It didn't take me long to figure out that Arkansan is a kind of code word, the summation of everything about this state that is bright, shiny, futuristic, upwardly mobile, urbanized . Americanized.

By now Arkansan has won out over Arkansawyer, a tag that sounds too country, too Southwestern, too . . . Mark Twainish.

But the Arkansawyer was a real person in a way the Arkansan isn't. The word connotes all those qualities that welcomed me here in that long-ago summer of '62. Informality. Good humor. The ebb and flow of real conversation - not just the words spoken but silences shared. And a sense of time as something that needs to be enjoyed, not just a commodity to be used. I miss the Arkansawyer.

The Arkansan is more a creature of newspaper and advertising copy, Chamber of Commerce brochures and PowerPoint presentations.

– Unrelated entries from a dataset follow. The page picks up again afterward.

Definition GetNumAtoms (mol : Mol) : nat := length (GetAtoms mol).

(** A cell of the [mol] column: a molecule, or [None] where
    [Chem.MolFromSmiles] could not parse the identifier. *)
Definition PyMol : Type := option Mol.

(** [def aromatic_calc(mol)] of cell 30.  Attribute access on [None]
    raises before anything is divided. *)
Definition aromatic_calc (mol : PyMol) : result R :=
  match mol with
  | None => inl AttributeError
  | Some m => truediv (length (GetAromaticAtoms m)) (GetNumAtoms m)
  end.

Section Cells.
(** RDKit's parser and the three library descriptors. *)
Variable MolFromSmiles : string -> PyMol.
Variables MolWt CalcNumRotatableBonds MolLogP : PyMol -> result R.

(** cell 21: [df['mol'] = df['smiles'].apply(Chem.MolFromSmiles)] *)
Definition cell_21 (smiles : list string) : result (list PyMol) :=
  Series_apply (fun s => inr (MolFromSmiles s)) smiles.

(** cell 31: [df['aromatic_ratio'] = df['mol'].apply(aromatic_calc)] *)
Definition cell_31 (mol : list PyMol) : result (list R) :=
  Series_apply aromatic_calc mol.

(** The descriptor columns that cells 24, 26, 28 and 31 add. *)
Record Descriptors : Type := mkDescriptors {
  mol_weight : list R;
  rot_bonds : list R;
  clogP : list R;
  aromatic_ratio : list R
}.

(** Cells 21 to 31 run in order, as "Run all" does; the first cell
    that raises stops the run. *)
Definition cells_21_31 (smiles : list string) : result Descriptors :=
  match cell_21 smiles with
  | inl e => inl e
  | inr mol =>
      match Series_apply MolWt mol with
      | inl e => inl e
      | inr w =>
          match Series_apply CalcNumRotatableBonds mol with
          | inl e => inl e
          | inr r =>
              match Series_apply MolLogP mol with
              | inl e => inl e
              | inr c =>
                  match cell_31 mol with
                  | inl e => inl e
                  | inr a => inr (mkDescriptors w r c a)
                  end
              end
          end
      end
  end.
End Cells.

(** A stand-in parser for examples: it knows methane, benzene and the
    empty identifier (which RDKit parses to a molecule without atoms)
    and rejects everything else. *)
Definition methane : Mol := mkMol [mkAtom false].
Definition benzene : Mol := mkMol (repeat (mkAtom true) 6).
Definition toluene : Mol := mkMol (mkAtom false :: repeat (mkAtom true) 6).
Definition no_atoms : Mol := mkMol [].

Definition toy_MolFromSmiles (s : string) : PyMol :=
  if String.eqb s "C" then Some methane
  else if String.eqb s "c1ccccc1" then Some benzene
  else if String.eqb s "Cc1ccccc1" then Some toluene
  else if String.eqb s EmptyString then Some no_atoms
  else None.

(** RDKit's descriptors reject [None] with a Boost [ArgumentError]. *)
Definition toy_descriptor (mol : PyMol) : result R :=
  match mol with
  | None => inl ArgumentError
  | Some m => inr (INR (GetNumAtoms m))
  end.

End Rdkit.

(** ** The notebook kernel: a namespace and exceptions *)

Module Py.
Section Monad.
Variable W : Type.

As for Arkie, it's become one of the Forbidden Words. It's been banished, like Okie, to the Realm of Outer Darkness by the ruling gods of Public Relations. Arkie has too many associations - with "Grapes of Wrath" poverty, the Thirties, the Great Depression, all that Poor But Proud ethos. I understand. I, too, would rather aim for rich but humble.

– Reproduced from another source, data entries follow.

Lemma append_step_spec (state : Tensor A) q r :
  well_shaped state -> (q <= length (t_shape state))%nat ->
  let inner := numel (skipn q (t_shape state)) in
  let outer := numel (firstn q (t_shape state)) in
  append_step zero state q r
  = Ok (mkTensor (t_dtype state)
          (firstn q (t_shape state) ++ 2%nat :: skipn q (t_shape state))
          (if r
           then cat_data inner inner outer
                  (repeat zero (length (t_data state))) (t_data state)
           else cat_data inner inner outer
                  (t_data state) (repeat zero (length (t_data state))))).
Proof.
  intros Hw Hq inner outer. unfold append_step, torch_unsqueeze.
  apply Nat.leb_le in Hq. rewrite Hq. apply Nat.leb_le in Hq. cbn [bind].
  set (s := t_shape state) in *.
  assert (Lf : length (firstn q s) = q) by (rewrite length_firstn; lia).
  assert (Hfirst : firstn q (firstn q s ++ 1%nat :: skipn q s) = firstn q s).
  { rewrite <- Lf at 1. apply firstn_exact. }
  assert (Hskip : skipn q (firstn q s ++ 1%nat :: skipn q s)
                  = 1%nat :: skipn q s).
  { rewrite <- Lf at 1. apply skipn_exact. }
  assert (HskipS : skipn (S q) (firstn q s ++ 1%nat :: skipn q s) = skipn q s).
  { change (S q) with (1 + q)%nat. rewrite <- skipn_skipn, Hskip. reflexivity. }
  assert (Hnth : nth q (firstn q s ++ 1%nat :: skipn q s) 0%nat = 1%nat).
  { rewrite app_nth2 by lia. rewrite Lf, Nat.sub_diag. reflexivity. }
  assert (Hlen : Nat.leb (length (firstn q s ++ 1%nat :: skipn q s)) q = false).
  { apply Nat.leb_gt. rewrite length_app, Lf. cbn [length]. lia. }
  assert (Hprom : promote_types (t_dtype state) (t_dtype state) = t_dtype state).
  { unfold promote_types. now rewrite dtype_eqb_refl. }
  destruct r; unfold cat, zeros_like; cbn [t_shape t_dtype t_data];
    rewrite Hlen, !shape_eqb_refl, Nat.eqb_refl; cbn [andb];
    rewrite Hprom, Hfirst, Hskip, HskipS, Hnth, numel_cons, Nat.mul_1_l;
    reflexivity.
Qed.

As a word, Arkansawyer may have been lost but, happily, something of the qualities it conjures up remain in these latitudes.

An almost palpable sense of loss comes naturally to a frontier society that is always Moving On. It isn't just an Arkansas phenomenon. That same psychic divide separates the red states from the blue states. In the Nineties, it was called the culture war, a kulturkampf.

Any political or social phenomenon you need German to describe should have red warning lights all around it. Once you get past good ol' gemutlichkeit - cosiness - to describe a society, and have to use words like Realpolitik and Schadenfreude, Weltanschauung and Volk, that society is in a heap o' trouble.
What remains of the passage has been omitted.